Manipulating Arc is not the first treatment to prolong plasticity. Chronically treating mice with an antidepressant, fluoxetine, and raising rodents in a stimulating environment with toys and plenty of social interaction, are among other paradigms that do the same.

But the second set of experiments raised the bar higher. Viruses were used to deliver Arc to middle age mice, after the critical window had closed. Following the intervention, these older mice responded to visual deprivation as a youngster woulds. In this case even though the window had already shut, Arc enabled it to open once again.

“It was incredible to see that in adult mice, who have gone through normal development and aging, simply overexpressing Arc with a virus restored plasticity,” says co-first author Kyle Jenks, a graduate student in Shepherd’s lab.

The prevailing notion of how plasticity declines is that as the brain develops, inhibitory neurons mature and become stronger. Shepherd explains that he believes their findings add a new dimension for how critical periods of learning are regulated.

“Increased inhibition in the brain makes it harder to express activity-dependent genes, like Arc, in response to experience or learning,” he says. “And that leads to decreased brain plasticity.”

Normally, Arc is rapidly activated in response to stimuli and is involved in shuttling neurotransmitter receptors out of synapses that neurons use to communicate with one another. Additional research will need to be done to understand precisely how manipulating Arc boosts plasticity.

Whether Arc is involved in regulating the plasticity of other neurological functions mediated by other brain structures, like learning, memory, or repair, remains to be tested but will be examined in the future, says Shepherd.

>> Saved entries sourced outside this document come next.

(* ===== verification/SipSafety.v ===== *)
(** * The SIP server answers any datagram at most once, and never faults *)

From stdpp Require Import strings.
From S2P Require Import Commands.
From S2P Require AccessLog.
From S2P Require Import ParserF Methods.
From S2P Require UriData.
From S2P Require UriSafety.
From S2P Require FirstLine.
From S2P Require Import MsgHeaders.
From S2P Require Export SipHandler.
Import Msg.

(** ** Reading *)
Lemma read_n_wp m p n : mbase m ≤ p → p + Z.of_nat n ≤ mlim m → wp (read_n m p n) (λ _, True).
Proof.
  revert p. induction n as [|n IH]; intros p Hb Hl; cbn [read_n]; [by apply wp_ret|].
  destruct (rd_valid m p) as [c ->]; [lia|]. cbn [mbind res_bind]. wp_step.
  eapply wp_mono; [apply IH; lia|]. intros l _. by apply wp_ret.
Qed.

Lemma SP_wp m s : within (mbase m) (mlim m) s → wp (SP m s) (λ _, True).
Proof.
  intros (Hs & Hn & He). unfold SP. destruct (Z.ltb_spec (str_len s) 0); [lia|]. apply read_n_wp; lia.
Qed.

Lemma SP_empty m s : str_len s = 0 → wp (SP m s) (λ _, True).
Proof. intros E. unfold SP. rewrite E. by apply wp_ret. Qed.

(** ** The state that the reply is built from *)
Section safety.
Context `{FollyOk, Flags, !FlagsOk, !AccessLog.Sockets}.

Definition all_hooks : list hdr_types_t := [HDR_VIA_T; HDR_FROM_T; HDR_TO_T; HDR_CALLID_T; HDR_CSEQ_T].

(** Membership in a list that is given. *)
Ltac hook_in := repeat (apply list_elem_of_here || apply list_elem_of_further).

(** The headers and the parts of the URI are in the receive buffer. *)
Record reply_ready (m : mem) (g : sip_msg) : Prop := {
  rr_hooks : ∀ t i, t ∈ all_hooks → m_hook g t = Some i → (i < length (m_fields g))%nat;
  rr_fields : Forall (field_within (mbase m) (mlim m)) (m_fields g);
  rr_uri : ∀ f, within (mbase m) (mlim m) (UriData.u_str (m_parsed_uri g) f) ∨
    str_len (UriData.u_str (m_parsed_uri g) f) = 0;
}.

Lemma uri_SP m g f : reply_ready m g → wp (SP m (UriData.u_str (m_parsed_uri g) f)) (λ _, True).
Proof. intros Hr. destruct (rr_uri m g Hr f); [by apply SP_wp|by apply SP_empty]. Qed.

(** [h'] is [h] with more text in the reply. *)
Definition replied (h h' : SIPHandler) : Prop :=
recvbuf_ h' = recvbuf_ h ∧ msg_ h' = msg_ h ∧ peer_ h' = peer_ h ∧ status_ h' = status_ h ∧ log_ h' = log_ h ∧
∃ l, reply_ h' = reply_ h ++ l.

#[local] Instance replied_preorder : PreOrder replied.
Proof.
  split; [intros h; split_and!; try done; exists []; by rewrite app_nil_r|].
  intros a b c (E1 & E2 & E3 & E4 & E5 & l & E6) (F1 & F2 & F3 & F4 & F5 & k & F6).
  split_and!; [congruence..|]. exists (l ++ k). rewrite F6, E6. by rewrite app_assoc.
Qed.

Lemma output_replied fmt args h : replied h (output fmt args h).
Proof. split_and!; try done. by exists (format fmt args). Qed.

Lemma outputHeader_wp m g h t : t ∈ all_hooks → recvbuf_ h = m → msg_ h = g → reply_ready m g →
  wp (outputHeader (m_hook (msg_ h) t) h) (replied h).
Proof.
  intros Ht Em Eg Hr. unfold outputHeader. rewrite Eg. destruct (m_hook g t) as [i|] eqn:Ei; [|by apply wp_ret].
  destruct (lookup_lt_is_Some_2 (m_fields g) i) as [f Hf]; [by eapply (rr_hooks m g Hr)|]. rewrite Hf, Em.
  pose proof (Forall_lookup_1 _ _ _ _ (rr_fields m g Hr) Hf) as (H1' & H2' & H3' & Hb).
  wp_step. eapply wp_mono; [by apply SP_wp|]. intros name _. wp_step.
  eapply wp_mono; [by apply SP_wp|]. intros body _. apply wp_ret, output_replied.
Qed.

Lemma reply_wp m g code msg h : recvbuf_ h = m → msg_ h = g → reply_ready m g →
  wp (reply code msg h) (λ h', replied (output ("SIP/2.0 {} {}" +:+ nl) [dec code; chars msg] (set_status code h)) h').
Proof.
  intros Em Eg Hr. unfold reply. set (h1 := output _ _ _).
  assert (E1 : recvbuf_ h1 = m ∧ msg_ h1 = g) by done. clearbody h1. clear Em Eg.
  assert (Hnext : ∀ t h2, t ∈ all_hooks → replied h1 h2 → wp (outputHeader (m_hook (msg_ h2) t) h2) (replied h1)).
  { intros t h2 Ht Hh. pose proof Hh as (Eb & Eg & _). eapply wp_mono.
    - apply (outputHeader_wp m g); [done|by rewrite Eb; apply E1|by rewrite Eg; apply E1|done].
    - intros h3 Hh3. by etrans. }
  wp_step. eapply wp_mono; [apply Hnext; [hook_in|done]|]. intros h2 Hh2.
  wp_step. eapply wp_mono; [apply Hnext; [hook_in|exact Hh2]|]. intros h3 Hh3.
  wp_step. eapply wp_mono; [apply Hnext; [hook_in|exact Hh3]|]. intros h4 Hh4.
  wp_step. eapply wp_mono; [apply Hnext; [hook_in|exact Hh4]|]. intros h5 Hh5.
  apply Hnext; [hook_in|exact Hh5].
Qed.

(** ** The whole datagram *)
Definition codes : list Z := [503; 200; 405; 429; 401; 302].

(** The handler after a reply with a status of [codes]. *)
Definition answered (h h' : SIPHandler) : Prop :=
∃ code msg, code ∈ codes ∧
  replied (output ("SIP/2.0 {} {}" +:+ nl) [dec code; chars msg] (set_status code h)) h'.

Lemma reply_answered m g code msg h : code ∈ codes → recvbuf_ h = m → msg_ h = g → reply_ready m g →
  wp (reply code msg h) (answered h).
Proof. intros Hc Em Eg Hr. eapply wp_mono; [by apply (reply_wp m g)|]. intros h' Hh. by exists code, msg. Qed.

Lemma find_rn_wp d pn : is_Some d → wp (find_rn d pn) (λ _, True).
Proof. intros [x ->]. unfold find_rn. by rewrite getRN_dict. Qed.

Lemma handleInvite_wp m g v now h : isAvailable v = true → recvbuf_ h = m → msg_ h = g → reply_ready m g →
  wp (handleInvite v now h) (λ x, answered h x.2).
Proof.
  intros Hav Em Eg Hr. unfold handleInvite. destruct (ACL.isCallAllowed _ _ _) as [code acl].
  assert (Hus : is_Some (mappingUS v) ∧ is_Some (mappingCA v)).
  { unfold isAvailable in Hav. by destruct (mappingUS v), (mappingCA v). }
  destruct Hus as [Hus Hca].
  assert (Hreply : ∀ code msg, code ∈ codes → wp (h ← reply code msg h; mret (set_acl acl v, h)) (λ x, answered h x.2)).
  { intros n msg Hn. wp_step. eapply wp_mono; [by apply (reply_answered m g)|]. intros h' Hh. by apply wp_ret. }
  destruct (code =? 429); [apply Hreply; hook_in|]. destruct (code =? 401); [apply Hreply; hook_in|]. clear Hreply.
  rewrite Em, Eg. wp_step. eapply wp_mono; [by apply (uri_SP m g)|]. intros user _.
  set (pn := PhoneMapping.fromString user).
  wp_step. apply (wp_mono _ (λ _, True)).
  { destruct (negb _); [by apply find_rn_wp|by apply wp_ret]. }
  intros rn _. wp_step. apply (wp_mono _ (λ _, True)).
  { destruct (_ =? _); [by apply find_rn_wp|by apply wp_ret]. }
  intros rn' _. wp_step. eapply wp_mono; [apply (reply_answered m g); [hook_in|done..]|]. intros h1 (n & msg & Hn & Hh1).
  assert (E1 : recvbuf_ h1 = m) by (rewrite <- Em; by destruct Hh1 as (-> & _)). rewrite E1.
  wp_step. eapply wp_mono; [by apply (uri_SP m g)|]. intros host _.
  wp_step. eapply wp_mono; [by apply (uri_SP m g)|]. intros port _. apply wp_ret. exists n, msg. split; [done|].
  cbn [snd]. etrans; [exact Hh1|]. etrans; [|apply output_replied]. unfold contact.
  destruct (negb _); [|destruct FLAGS_rfc4694]; apply output_replied.
Qed.

Lemma respond_wp m g v now h : recvbuf_ h = m → msg_ h = g → reply_ready m g →
  wp (respond v now h) (λ x, answered h x.2).
Proof.
  intros Em Eg Hr. unfold respond.
  assert (Hreply : ∀ code msg, code ∈ codes → wp (h ← reply code msg h; mret (v, h)) (λ x, answered h x.2)).
  { intros n msg Hn. wp_step. eapply wp_mono; [by apply (reply_answered m g)|]. intros h' Hh. by apply wp_ret. }
  destruct (isAvailable v) eqn:Hav; cbn [negb]; [|apply Hreply; hook_in].
  destruct (_ =? METHOD_OPTIONS); [apply Hreply; hook_in|].
  destruct (_ =? METHOD_INVITE); [by apply (handleInvite_wp m g)|apply Hreply; hook_in].
Qed.

(** *** The message *)
Lemma hooks_in g t i : msg_wf g → t ∈ all_hooks → m_hook g t = Some i → (i < length (m_fields g))%nat.
Proof.
  intros Hwf Ht. rewrite (hook_first g t Hwf).
  2: { unfold all_hooks in Ht. rewrite !elem_of_cons in Ht.
       destruct Ht as [->|[->|[->|[->|[->|Hx]]]]]; [by left|by right..|by apply elem_of_nil in Hx]. }
  intros Hi. assert (Hin : i ∈ positions t (m_fields g)).
  { destruct (positions t (m_fields g)); [done|]. injection Hi as ->. apply list_elem_of_here. }
  apply positions_from_in in Hin as [_ (f & Hf & _)]. rewrite Nat.sub_0_r in Hf. by eapply lookup_lt_Some.
Qed.

(** The first line is in the datagram. *)
Definition line_in (m : mem) (g : sip_msg) : Prop :=
within (mbase m) (mlim m) (FirstLine.u_first (m_first_line g)) ∧
within (mbase m) (mlim m) (FirstLine.u_second (m_first_line g)).

Definition parsed_in (h : SIPHandler) (x : Z * SIPHandler) : Prop :=
let '(r, h') := x in
recvbuf_ h' = recvbuf_ h ∧ log_ h' = log_ h ∧ reply_ h' = reply_ h ∧ peer_ h' = peer_ h ∧
(r = -1 ∨ r = 0 ∧ reply_ready (recvbuf_ h) (msg_ h') ∧ line_in (recvbuf_ h) (msg_ h')).

Lemma parse_sip_msg_uri_wp m g b nl e : mem_ok m → msg_wf g → m_new_uri g = None → m_parsed_uri_ok g = false →
  Forall (field_within (mbase m) (mlim m)) (m_fields g) →
  mbase m ≤ b → FirstLine.fl_layout b e nl (m_first_line g) → e + 20 ≤ mlim m →
  wp (parse_sip_msg_uri m g) (λ '(r, g'), m_first_line g' = m_first_line g ∧
    (r = -1 ∨ r = 0 ∧ reply_ready m g')).
Proof.
  intros Hm Hwf Hnew Hok Hfs Hb [[L1 L2] [L3 L4] [L5 [L6 L7]] [L8 L9]] He. unfold parse_sip_msg_uri. rewrite Hok, Hnew.
  cbn zeta. set (uri := FirstLine.u_second (m_first_line g)) in *. wp_step. eapply wp_mono.
  { apply (UriSafety.parse_uri_wp m (str_s uri) (str_len uri)); [done|split; lia|lia]. }
  intros [r u] [[-> _]|(-> & _ & Hu & _)]; cbn zeta iota; [by apply wp_ret; split; [|left]|].
  apply wp_ret. split; [done|]. right. split; [done|]. split.
  - intros t i Ht. by apply (hooks_in g t i).
  - done.
  - intros f. cbn. destruct (Hu f) as [[->|Hin]|[_ ->]]; [by right|left|by right].
    unfold within in *. lia.
Qed.

Lemma parseMessage_wp A z len truncated h : mem_ok (recvbuf_ h) → rd (recvbuf_ h) z = Ok NUL → 0 ≤ len →
  mbase (recvbuf_ h) + len + 20 ≤ mlim (recvbuf_ h) → mbase (recvbuf_ h) + len ≤ z →
  wp (parseMessage A len truncated h) (parsed_in h).
Proof.
  intros Hm Hz Hl Hlim Hzl. unfold parseMessage. set (m := recvbuf_ h) in *.
  destruct (_ || _); [by apply wp_ret; split_and!; try done; left|].
  wp_step. eapply wp_mono; [by apply (parse_msg_wp A m (mbase m) len z Hm Hz)|].
  intros [r g] (Hwf & _ & _ & Hfs & [Hnew Hok] & Hr).
  destruct (Z.eqb_spec r 0) as [->|]; [|by apply wp_ret; split_and!; try done; left].
  cbn [negb]. destruct (_ =? _); [|by apply wp_ret; split_and!; try done; left]. cbn [negb].
  destruct Hr as [|(_ & _ & (b & nl & Hb & Hlay) & _)]; [done|].
  assert (Hfs' : Forall (field_within (mbase m) (mlim m)) (m_fields g)).
  { eapply Forall_impl; [exact Hfs|]. intros f Hf. eapply field_within_mono; [| |exact Hf]; [lia|].
    apply rd_Ok in Hz. unfold far. lia. }
  wp_step. eapply wp_mono; [by apply (parse_sip_msg_uri_wp m g b nl (mbase m + len))|].
  intros [r g'] [Hline Hr]. apply wp_ret. split_and!; [done..|]. destruct Hr as [->|[-> Hr]]; [by left|right].
  split; [done|]. split; [done|]. unfold line_in. cbn [msg_ set_msg]. rewrite Hline.
  destruct Hlay as [[L1 L2] [L3 L4] [L5 [L6 L7]] [L8 L9]]. unfold within. fold m. lia.
Qed.

(** *** The answer *)
Definition ends_reply (l : list Z) : Prop :=
∃ pre code msg k, pre = chars "SIP/2.0 " ++ dec code ++ chars " " ++ chars msg ++ [CR; LF] ∧ code ∈ codes ∧
  l = pre ++ k ++ chars "Content-Length: 0" ++ [CR; LF; CR; LF].

Definition answered_once (client : AccessLog.SocketAddress) (w : world) (h : SIPHandler) (x : world * SIPHandler) : Prop :=
let '(w', h') := x in
recvbuf_ h' = recvbuf_ h ∧
((w' = w ∧ log_ h' = log_ h) ∨
 ∃ text line, w_sent w' = w_sent w ++ [(client, text)] ∧ ends_reply text ∧ w_log w' = w_log w ∧
   w_written w' = w_written w ++ (if w_log w then [line] else []) ∧ AccessLog.message_ (log_ h') = line).

Lemma onDataAvailable_wp A z client len truncated start now w h :
  mem_ok (recvbuf_ h) → rd (recvbuf_ h) z = Ok NUL → 0 ≤ len →
  mbase (recvbuf_ h) + len + 20 ≤ mlim (recvbuf_ h) → mbase (recvbuf_ h) + len ≤ z →
  wp (onDataAvailable A client len truncated start now w h) (answered_once client w h).
Proof.
  intros Hm Hz Hl Hlim Hzl. unfold onDataAvailable. set (h0 := set_reply [] _).
  wp_step. eapply wp_mono; [by apply (parseMessage_wp A z len truncated h0)|].
  intros [r h1] (E1 & E2 & E3 & E4 & Hr). change (recvbuf_ h0) with (recvbuf_ h) in *.
  change (log_ h0) with (log_ h) in *. change (peer_ h0) with client in *. change (reply_ h0) with (@nil Z) in *.
  destruct (Z.eqb_spec r 0) as [->|]; [|by apply wp_ret; split; [|left]]. cbn [negb].
  destruct Hr as [|(_ & Hr & [Hu1 Hu2])]; [done|]. rewrite E1.
  wp_step. eapply wp_mono; [by apply SP_wp|]. intros method _.
  wp_step. eapply wp_mono; [by apply SP_wp|]. intros uri _.
  set (h2 := set_log _ h1). wp_step.
  eapply wp_mono; [by apply (respond_wp (recvbuf_ h) (msg_ h1) (w_vars w) now h2)|].
  intros [v h3] (code & msg & Hcode & F1 & F2 & F3 & F4 & F5 & k & F6). cbn [snd] in *.
  destruct (AccessLog.onResponse _ _ _ _) as [f written] eqn:Elog.
  unfold AccessLog.onResponse in Elog. injection Elog as <- <-. apply wp_ret. split.
  - cbn. rewrite F1. done.
  - right. eexists _, _. split_and!; [|..|done|done|done].
    + cbn. rewrite F3. cbn. rewrite E4. done.
    + unfold ends_reply. eexists _, code, msg, k. split; [done|]. split; [done|].
      cbn [output set_reply reply_]. rewrite F6. cbn [output set_reply reply_ set_status h2 set_log]. rewrite E3.
      rewrite !format_placeholders. cbn [app]. set (pre := placeholders _ _). rewrite <- app_assoc. done.
Qed.

(** ** Properties *)

(** C2: whatever a datagram holds, if it ends 20 characters before the end of the
    receive buffer and a NUL is in the buffer at its end or behind it, the handler terminates without
    reading outside of the buffer or dereferencing a null pointer, whatever the
    tables, the rules and the previous datagrams are; it sends nothing and logs
    nothing, or it sends one datagram, to the sender, that begins with a status line of
    one of the six codes and ends with an empty body, and logs one message.  The receive buffer
    is not changed. *)
Theorem sip_safe A z client len truncated start now w h :
  mem_ok (recvbuf_ h) → rd (recvbuf_ h) z = Ok NUL → 0 ≤ len →
  mbase (recvbuf_ h) + len + 20 ≤ mlim (recvbuf_ h) → mbase (recvbuf_ h) + len ≤ z →
  wp (onDataAvailable A client len truncated start now w h) (answered_once client w h).
Proof. apply onDataAvailable_wp. Qed.
End safety.

(** ** Instances *)
#[local] Existing Instance AccessLog.sockets_model.

(** A handler whose receive buffer begins with the datagram [l], before [stale]. *)
Definition handler_on (l stale : list Z) : SIPHandler :=
  MkSip AccessLog.new_formatter (Mem 4096 (l ++ stale)) 0 [] [] 0 (new_msg 0 0).

Definition empty_world : world := World no_globals true [] [].

Definition open_via : list Z := chars ("OPTIONS sip:a SIP/2.0" +:+ nl +:+ "Via: SIP/2.0/UDP a;branch=").

Lemma sip_safe_witness :
  wp (onDataAvailable all_allocs (chars "p") (Z.of_nat (length open_via)) false 7 8 empty_world
      (handler_on open_via (replicate 24 0)))
    (answered_once (chars "p") empty_world (handler_on open_via (replicate 24 0))).
Proof.
  apply (sip_safe all_allocs (4096 + Z.of_nat (length open_via))); [by apply mem_okb_ok|by vm_compute..].
Defined.

(** The end of a Via header that is not complete is taken from what previous
    datagrams left in the buffer, and sent to the peer. *)
Lemma stale_text_is_sent :
  (λ x, map snd (w_sent x.1)) <$>
    onDataAvailable all_allocs (chars "p") (Z.of_nat (length open_via)) false 7 8 empty_world
      (handler_on open_via (chars ("SECRET" +:+ nl +:+ nl) ++ replicate 30 0)) =
  Ok [chars ("SIP/2.0 503 Service Unavailable" +:+ nl +:+ "Via: SIP/2.0/UDP a;branch=SECRET" +:+ nl +:+
    "Content-Length: 0" +:+ nl +:+ nl)].
Proof. by vm_compute. Qed.

(** A datagram that fills the buffer is not followed by a NUL: the character behind
    the buffer is read. *)
Definition fault_at {A} (r : res A) : option Z := match r with Fault p => Some p | _ => None end.

Lemma full_datagram_overruns :
  fault_at (onDataAvailable all_allocs (chars "p") (Z.of_nat (length open_via)) false 7 8 empty_world (handler_on open_via [])) =
  Some (4096 + Z.of_nat (length open_via)).
Proof. by vm_compute. Qed.
Definition number_of_float (f : PrimFloat.float) : number :=
  match FloatOps.Prim2SF f with
  | SpecFloat.S754_zero _ => Num 0
  | SpecFloat.S754_infinity s => Inf s
  | SpecFloat.S754_nan => NaN
  | SpecFloat.S754_finite s m e =>
      Num (Qred ((if s then -1 else 1) * inject_Z (Z.pos m) * pow2 e))
  end.

(** The float of an integer below [2^53]. *)
Definition float_of_Z (z : Z) : PrimFloat.float :=
  PrimFloat.of_uint63 (Uint63.of_Z z).

End Binary64.

(* ===================================================================== *)
(** ** Object literals used as lookup tables *)
(* ===================================================================== *)

(** [titles[status]] and [feeRates[method]] index a plain object literal.
    A key that is not an own property of the literal is looked up in
    [Object.prototype], whose members are functions (and, for [__proto__],
    the prototype object itself): all of them truthy, none a string or a
    number. *)
Module JsObject.

Local Open Scope string_scope.

Definition Object_prototype_names : list string :=
  [ "constructor"; "__defineGetter__"; "__defineSetter__"; "hasOwnProperty";
    "__lookupGetter__"; "__lookupSetter__"; "isPrototypeOf";
    "propertyIsEnumerable"; "toString"; "valueOf"; "__proto__";
    "toLocaleString" ].

Definition inherited (key : string) : bool :=
  bool_decide (key ∈ Object_prototype_names).

(** The value of [table[key] || fallback] when every own value of the
    table is truthy. *)
Inductive looked_up (A : Type) : Type :=
  | Val (a : A)                    (* an own value, or the fallback *)
  | ProtoMember (name : string).   (* a member of [Object.prototype] *)
Arguments Val {A} a.
Arguments ProtoMember {A} name.

Definition get_or {A : Type} (table : gmap string A) (key : string) (fallback : A)
  : looked_up A :=
  match table !! key with
  | Some a => Val a
  | None => if inherited key then ProtoMember key else Val fallback
  end.

End JsObject.

(* ===================================================================== *)
(** ** Exceptions *)
(* ===================================================================== *)

(** A call either returns or throws an [Error] carrying a message. *)
Inductive Throws (A : Type) : Type :=
  | Return (a : A)
  | Throw (message : string).
Arguments Return {A} a.
Arguments Throw {A} message.

(** [ApiResponse<T>] of [src/types/index.ts]: [{success: true, data}] or
    [{success: false, error: {code, message}}]. *)
Inductive ApiResponse (T : Type) : Type :=
  | Success (data : T)
  | Failure (code message : string).
Arguments Success {T} data.
Arguments Failure {T} code message.

Definition success {T : Type} (r : ApiResponse T) : bool :=
  match r with Success _ => true | Failure _ _ => false end.

(** [s || fallback] on an optional string: [undefined] and [""] are falsy. *)
Definition or_default (s : option string) (fallback : string) : string :=
  match s with
  | Some EmptyString | None => fallback
  | Some s' => s'
  end.

(* ===================================================================== *)
(** ** The order store: [src/services/database.ts], [OrderService] *)
(* ===================================================================== *)

Module OrderService.

Import JsNumber JsObject.
Local Open Scope string_scope.

(** Dates are milliseconds since the epoch. *)
Definition Date : Type := Z.

Record OrderTimeline : Type := mkOrderTimeline {
  tl_status : string;
  title : string;
  description : option string;
  completed : bool;
  completedAt : Date;
  createdAt : Date
}.

Record OrderItem : Type := mkOrderItem {
  product_name : string;
  product_images : list string;
  selectedSize_name : string;
  quantity : number;
  totalPrice : number
}.

(** An order row together with its timeline rows, the latter in the order
    in which they were inserted. *)
Record Order : Type := mkOrder {
  order_id : string;
  userId : string;
  status : string;
  totalAmount : number;
  estimatedCompletionDate : Date;
  notes : option string;
  items : list OrderItem;
  timeline : list OrderTimeline
}.

(** What the database fills in when a row is inserted: the primary key of a
    new order and the [createdAt] column of a new timeline row.  The schema
    is not part of the sources, so both are inputs of the operations. *)
Record RowDefaults : Type := mkRowDefaults {
  new_id : string;
  new_createdAt : Date
}.

(** [orderBy: { createdAt: 'asc' }]: a stable insertion sort. *)
Fixpoint insert_by_createdAt (row : OrderTimeline) (rows : list OrderTimeline)
  : list OrderTimeline :=
  match rows with
  | [] => [row]
  | r :: rest =>
      if (createdAt row <? createdAt r)%Z
      then row :: r :: rest
      else r :: insert_by_createdAt row rest
  end.

Definition orderBy_createdAt_asc (rows : list OrderTimeline) : list OrderTimeline :=
  fold_left (fun sorted row => insert_by_createdAt row sorted) rows [].

(** [include: { timeline: { orderBy: { createdAt: 'asc' } } }] *)
Definition include_timeline (o : Order) : Order :=
  mkOrder (order_id o) (userId o) (status o) (totalAmount o)
          (estimatedCompletionDate o) (notes o) (items o)
          (orderBy_createdAt_asc (timeline o)).

Record CreateOrderData : Type := mkCreateOrderData {
  data_userId : string;
  data_totalAmount : number;
  data_estimatedCompletionDate : Date;
  data_notes : option string
}.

PNAS – Arc restores juvenile plasticity in adult mouse visual cortex

Significance

Neuronal plasticity peaks early in life during critical periods and normally declines with age, but the molecular changes that underlie this decline are not fully understood. Using the mouse visual cortex as a model, we found that activity-dependent expression of the neuronal protein Arc peaks early in life, and that loss of activity-dependent Arc expression parallels loss of synaptic plasticity in the visual cortex. Genetic overexpression of Arc prolongs the critical period of visual cortex plasticity, and acute viral expression of Arc in adult mice can restore juvenile-like plasticity. These findings provide a mechanism for the loss of excitatory plasticity with age, and suggest that Arc may be an exciting therapeutic target for modulation of the malleability of neuronal circuits.

Abstract

The molecular basis for the decline in experience-dependent neural plasticity over age remains poorly understood. In visual cortex, the robust plasticity induced in juvenile mice by brief monocular deprivation during the critical period is abrogated by genetic deletion of Arc, an activity-dependent regulator of excitatory synaptic modification. Here, we report that augmenting Arc expression in adult mice prolongs juvenile-like plasticity in visual cortex, as assessed by recordings of ocular dominance (OD) plasticity in vivo. A distinguishing characteristic of juvenile OD plasticity is the weakening of deprived-eye responses, believed to be accounted for by the mechanisms of homosynaptic long-term depression (LTD). Accordingly, we also found increased LTD in visual cortex of adult mice with augmented Arc expression and impaired LTD in visual cortex of juvenile mice that lack Arc or have been treated in vivo with a protein synthesis inhibitor. Further, we found that although activity-dependent expression of Arc mRNA does not change with age, expression of Arc protein is maximal during the critical period and declines in adulthood. Finally, we show that acute augmentation of Arc expression in wild-type adult mouse visual cortex is sufficient to restore juvenile-like plasticity. Together, our findings suggest a unifying molecular explanation for the age- and activity-dependent modulation of synaptic sensitivity to deprivation.